■ INFORMATION SUPPLIED
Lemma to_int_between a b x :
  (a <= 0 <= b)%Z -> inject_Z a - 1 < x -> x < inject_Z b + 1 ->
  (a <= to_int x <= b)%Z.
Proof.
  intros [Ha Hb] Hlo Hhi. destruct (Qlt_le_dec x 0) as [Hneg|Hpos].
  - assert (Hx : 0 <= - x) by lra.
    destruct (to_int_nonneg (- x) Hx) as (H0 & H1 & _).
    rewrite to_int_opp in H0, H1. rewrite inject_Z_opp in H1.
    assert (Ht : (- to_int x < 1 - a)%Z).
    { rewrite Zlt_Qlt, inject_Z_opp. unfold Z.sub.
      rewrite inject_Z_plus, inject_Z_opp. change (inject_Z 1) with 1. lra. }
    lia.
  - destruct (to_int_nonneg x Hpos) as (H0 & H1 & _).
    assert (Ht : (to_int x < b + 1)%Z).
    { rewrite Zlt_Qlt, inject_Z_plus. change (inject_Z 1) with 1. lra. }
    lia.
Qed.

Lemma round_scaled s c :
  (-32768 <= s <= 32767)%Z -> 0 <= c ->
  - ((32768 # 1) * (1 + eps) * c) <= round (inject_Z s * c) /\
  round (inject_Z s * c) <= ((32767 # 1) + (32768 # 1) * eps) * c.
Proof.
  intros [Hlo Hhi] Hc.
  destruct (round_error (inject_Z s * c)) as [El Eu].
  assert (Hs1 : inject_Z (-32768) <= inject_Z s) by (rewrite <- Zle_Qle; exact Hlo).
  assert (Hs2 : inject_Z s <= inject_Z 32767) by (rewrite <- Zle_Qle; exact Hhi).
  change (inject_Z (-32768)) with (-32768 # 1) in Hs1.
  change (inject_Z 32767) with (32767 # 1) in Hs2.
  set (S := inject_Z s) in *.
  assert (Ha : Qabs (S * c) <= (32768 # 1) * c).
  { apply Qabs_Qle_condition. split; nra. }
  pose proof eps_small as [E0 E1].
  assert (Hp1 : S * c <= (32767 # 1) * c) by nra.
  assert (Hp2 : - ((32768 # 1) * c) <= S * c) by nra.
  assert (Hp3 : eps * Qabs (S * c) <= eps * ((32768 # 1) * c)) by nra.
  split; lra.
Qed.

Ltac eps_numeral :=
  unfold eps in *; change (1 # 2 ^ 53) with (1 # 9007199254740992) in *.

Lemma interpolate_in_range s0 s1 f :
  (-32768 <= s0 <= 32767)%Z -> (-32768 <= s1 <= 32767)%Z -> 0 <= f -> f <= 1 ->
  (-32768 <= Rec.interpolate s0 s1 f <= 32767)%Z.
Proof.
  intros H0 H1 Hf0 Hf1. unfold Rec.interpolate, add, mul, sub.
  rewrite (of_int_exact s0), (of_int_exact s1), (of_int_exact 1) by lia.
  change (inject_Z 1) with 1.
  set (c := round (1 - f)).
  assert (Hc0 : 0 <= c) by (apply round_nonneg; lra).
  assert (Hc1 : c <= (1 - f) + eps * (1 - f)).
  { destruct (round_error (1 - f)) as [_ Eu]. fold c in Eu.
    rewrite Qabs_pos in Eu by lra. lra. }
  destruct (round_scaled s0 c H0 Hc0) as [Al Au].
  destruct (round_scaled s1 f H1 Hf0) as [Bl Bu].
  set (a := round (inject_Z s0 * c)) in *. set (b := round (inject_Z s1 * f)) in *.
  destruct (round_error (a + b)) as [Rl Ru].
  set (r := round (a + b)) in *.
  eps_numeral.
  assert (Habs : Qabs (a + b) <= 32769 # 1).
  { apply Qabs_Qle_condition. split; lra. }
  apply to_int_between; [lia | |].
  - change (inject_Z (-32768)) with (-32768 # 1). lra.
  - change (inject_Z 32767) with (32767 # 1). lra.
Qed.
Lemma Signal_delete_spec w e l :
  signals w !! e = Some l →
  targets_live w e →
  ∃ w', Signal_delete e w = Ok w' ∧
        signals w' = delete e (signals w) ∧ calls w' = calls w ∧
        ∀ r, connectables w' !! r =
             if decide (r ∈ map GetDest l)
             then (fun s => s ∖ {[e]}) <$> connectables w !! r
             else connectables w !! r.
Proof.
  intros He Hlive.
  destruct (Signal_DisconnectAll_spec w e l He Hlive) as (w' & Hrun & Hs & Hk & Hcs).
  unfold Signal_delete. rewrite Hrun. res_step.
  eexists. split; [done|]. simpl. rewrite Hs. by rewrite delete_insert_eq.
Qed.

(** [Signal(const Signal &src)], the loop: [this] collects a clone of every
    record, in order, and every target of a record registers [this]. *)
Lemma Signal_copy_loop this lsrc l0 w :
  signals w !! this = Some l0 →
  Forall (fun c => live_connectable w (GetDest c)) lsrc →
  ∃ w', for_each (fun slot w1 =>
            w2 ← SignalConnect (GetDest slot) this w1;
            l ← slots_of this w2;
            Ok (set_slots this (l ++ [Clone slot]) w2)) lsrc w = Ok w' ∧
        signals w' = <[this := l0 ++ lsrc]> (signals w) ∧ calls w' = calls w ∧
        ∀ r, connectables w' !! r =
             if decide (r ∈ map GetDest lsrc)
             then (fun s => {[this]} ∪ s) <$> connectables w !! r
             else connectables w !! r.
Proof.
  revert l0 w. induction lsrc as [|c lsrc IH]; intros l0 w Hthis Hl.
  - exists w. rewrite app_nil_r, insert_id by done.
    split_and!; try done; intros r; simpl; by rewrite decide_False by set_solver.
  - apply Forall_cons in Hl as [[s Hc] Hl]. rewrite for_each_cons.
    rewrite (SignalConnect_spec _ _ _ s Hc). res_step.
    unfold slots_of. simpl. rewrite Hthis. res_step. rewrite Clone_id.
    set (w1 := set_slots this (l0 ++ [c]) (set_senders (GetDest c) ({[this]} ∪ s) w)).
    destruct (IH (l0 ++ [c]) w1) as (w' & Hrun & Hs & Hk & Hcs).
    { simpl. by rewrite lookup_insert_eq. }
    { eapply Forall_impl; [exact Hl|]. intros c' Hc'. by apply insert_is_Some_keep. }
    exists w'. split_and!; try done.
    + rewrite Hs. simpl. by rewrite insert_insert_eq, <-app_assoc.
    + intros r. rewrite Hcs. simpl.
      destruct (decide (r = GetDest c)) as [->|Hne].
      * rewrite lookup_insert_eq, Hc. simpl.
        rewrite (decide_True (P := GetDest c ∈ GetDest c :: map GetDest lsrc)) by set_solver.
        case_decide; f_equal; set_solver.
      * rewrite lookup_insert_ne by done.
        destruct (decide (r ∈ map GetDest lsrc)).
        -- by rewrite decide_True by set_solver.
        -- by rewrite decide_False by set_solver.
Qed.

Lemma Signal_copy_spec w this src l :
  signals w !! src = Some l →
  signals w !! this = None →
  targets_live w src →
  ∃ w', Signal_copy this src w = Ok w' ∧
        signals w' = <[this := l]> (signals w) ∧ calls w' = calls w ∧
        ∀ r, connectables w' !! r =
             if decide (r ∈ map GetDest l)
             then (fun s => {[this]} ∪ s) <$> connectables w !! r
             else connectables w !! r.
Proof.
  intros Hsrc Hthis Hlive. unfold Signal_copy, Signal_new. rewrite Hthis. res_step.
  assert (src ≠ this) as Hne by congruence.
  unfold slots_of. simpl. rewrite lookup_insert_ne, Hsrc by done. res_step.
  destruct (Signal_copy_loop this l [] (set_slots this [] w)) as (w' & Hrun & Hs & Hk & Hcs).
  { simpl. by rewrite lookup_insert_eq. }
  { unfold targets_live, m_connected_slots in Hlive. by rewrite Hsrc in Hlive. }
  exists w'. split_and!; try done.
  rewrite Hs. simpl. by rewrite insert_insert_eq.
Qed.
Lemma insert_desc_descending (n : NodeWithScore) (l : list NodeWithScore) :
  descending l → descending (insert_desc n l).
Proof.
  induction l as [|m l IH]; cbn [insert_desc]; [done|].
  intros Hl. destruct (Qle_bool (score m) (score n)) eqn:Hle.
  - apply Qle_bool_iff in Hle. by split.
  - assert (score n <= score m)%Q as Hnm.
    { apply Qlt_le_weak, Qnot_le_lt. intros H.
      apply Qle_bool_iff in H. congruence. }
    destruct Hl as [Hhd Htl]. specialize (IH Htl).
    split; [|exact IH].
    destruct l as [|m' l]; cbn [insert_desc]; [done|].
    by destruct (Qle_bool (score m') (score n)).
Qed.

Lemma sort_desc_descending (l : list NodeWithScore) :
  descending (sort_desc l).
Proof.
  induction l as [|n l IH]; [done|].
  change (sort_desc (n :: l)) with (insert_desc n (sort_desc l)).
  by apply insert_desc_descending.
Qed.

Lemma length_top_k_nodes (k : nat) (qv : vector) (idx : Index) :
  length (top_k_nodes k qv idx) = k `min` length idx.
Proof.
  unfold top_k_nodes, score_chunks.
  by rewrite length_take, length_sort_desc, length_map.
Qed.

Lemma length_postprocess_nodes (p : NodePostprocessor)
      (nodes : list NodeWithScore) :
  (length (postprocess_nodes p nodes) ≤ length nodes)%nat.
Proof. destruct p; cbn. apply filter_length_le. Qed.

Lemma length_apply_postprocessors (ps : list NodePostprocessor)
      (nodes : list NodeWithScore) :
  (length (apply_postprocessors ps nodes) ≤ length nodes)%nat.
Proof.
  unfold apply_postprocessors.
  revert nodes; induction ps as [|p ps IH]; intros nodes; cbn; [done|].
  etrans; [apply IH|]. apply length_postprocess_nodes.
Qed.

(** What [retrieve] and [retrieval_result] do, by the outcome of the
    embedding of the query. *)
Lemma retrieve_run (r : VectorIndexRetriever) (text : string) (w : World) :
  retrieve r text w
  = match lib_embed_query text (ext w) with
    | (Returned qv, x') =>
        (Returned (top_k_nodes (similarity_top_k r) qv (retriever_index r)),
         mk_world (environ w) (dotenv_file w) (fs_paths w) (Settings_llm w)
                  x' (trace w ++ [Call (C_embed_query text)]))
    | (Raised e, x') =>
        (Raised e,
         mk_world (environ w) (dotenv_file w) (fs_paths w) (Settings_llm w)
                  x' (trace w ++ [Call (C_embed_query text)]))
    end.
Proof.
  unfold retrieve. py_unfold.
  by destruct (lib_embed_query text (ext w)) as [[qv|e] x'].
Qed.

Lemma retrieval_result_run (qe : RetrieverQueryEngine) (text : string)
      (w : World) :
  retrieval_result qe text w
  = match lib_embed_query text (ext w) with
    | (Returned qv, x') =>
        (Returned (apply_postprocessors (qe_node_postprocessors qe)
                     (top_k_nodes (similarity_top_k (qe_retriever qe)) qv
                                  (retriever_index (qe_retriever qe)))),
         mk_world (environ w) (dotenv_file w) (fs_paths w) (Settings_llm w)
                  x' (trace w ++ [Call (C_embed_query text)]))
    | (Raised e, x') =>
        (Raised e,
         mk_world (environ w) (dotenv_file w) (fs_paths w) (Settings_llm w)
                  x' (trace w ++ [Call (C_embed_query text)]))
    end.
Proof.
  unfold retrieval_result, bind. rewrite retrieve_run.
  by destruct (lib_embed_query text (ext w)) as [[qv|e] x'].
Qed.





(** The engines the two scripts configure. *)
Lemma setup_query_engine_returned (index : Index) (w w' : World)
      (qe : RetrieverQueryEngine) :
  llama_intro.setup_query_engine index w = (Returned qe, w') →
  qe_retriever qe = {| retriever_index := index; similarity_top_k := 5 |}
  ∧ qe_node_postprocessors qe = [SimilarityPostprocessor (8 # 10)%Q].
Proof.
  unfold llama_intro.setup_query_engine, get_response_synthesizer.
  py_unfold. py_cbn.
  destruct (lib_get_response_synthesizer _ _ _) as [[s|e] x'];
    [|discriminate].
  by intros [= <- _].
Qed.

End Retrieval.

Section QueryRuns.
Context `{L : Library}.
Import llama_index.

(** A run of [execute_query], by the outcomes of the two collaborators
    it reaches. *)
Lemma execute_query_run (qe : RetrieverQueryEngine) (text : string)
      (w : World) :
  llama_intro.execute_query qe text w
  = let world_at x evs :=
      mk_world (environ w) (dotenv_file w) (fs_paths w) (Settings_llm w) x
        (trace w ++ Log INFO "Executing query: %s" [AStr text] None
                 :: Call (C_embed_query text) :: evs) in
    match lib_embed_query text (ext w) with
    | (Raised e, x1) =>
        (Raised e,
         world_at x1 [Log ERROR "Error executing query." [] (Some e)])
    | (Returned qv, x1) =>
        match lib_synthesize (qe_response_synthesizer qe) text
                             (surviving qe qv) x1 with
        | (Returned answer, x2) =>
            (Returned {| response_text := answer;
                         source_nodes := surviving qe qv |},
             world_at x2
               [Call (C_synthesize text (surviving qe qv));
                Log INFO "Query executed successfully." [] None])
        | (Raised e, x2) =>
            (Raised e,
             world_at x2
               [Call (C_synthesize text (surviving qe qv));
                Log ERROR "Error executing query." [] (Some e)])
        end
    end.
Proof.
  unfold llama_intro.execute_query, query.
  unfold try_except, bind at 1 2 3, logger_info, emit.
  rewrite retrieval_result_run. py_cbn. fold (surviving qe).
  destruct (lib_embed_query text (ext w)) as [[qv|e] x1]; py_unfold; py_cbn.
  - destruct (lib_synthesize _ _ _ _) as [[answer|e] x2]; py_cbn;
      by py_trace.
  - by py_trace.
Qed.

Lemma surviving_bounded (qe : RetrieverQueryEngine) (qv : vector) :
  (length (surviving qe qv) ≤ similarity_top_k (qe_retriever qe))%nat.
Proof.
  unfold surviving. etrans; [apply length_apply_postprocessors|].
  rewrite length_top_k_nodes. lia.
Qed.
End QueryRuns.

■ WORK REQUEST
Exactly as written, please reproduce the lines from the first line of the data to the line containing "assert (Ht : (to_int x < b + 1)%Z).", inclusive, and nothing else.

■ YOUR RESPONSE
Lemma to_int_between a b x :
  (a <= 0 <= b)%Z -> inject_Z a - 1 < x -> x < inject_Z b + 1 ->
  (a <= to_int x <= b)%Z.
Proof.
  intros [Ha Hb] Hlo Hhi. destruct (Qlt_le_dec x 0) as [Hneg|Hpos].
  - assert (Hx : 0 <= - x) by lra.
    destruct (to_int_nonneg (- x) Hx) as (H0 & H1 & _).
    rewrite to_int_opp in H0, H1. rewrite inject_Z_opp in H1.
    assert (Ht : (- to_int x < 1 - a)%Z).
    { rewrite Zlt_Qlt, inject_Z_opp. unfold Z.sub.
      rewrite inject_Z_plus, inject_Z_opp. change (inject_Z 1) with 1. lra. }
    lia.
  - destruct (to_int_nonneg x Hpos) as (H0 & H1 & _).
    assert (Ht : (to_int x < b + 1)%Z).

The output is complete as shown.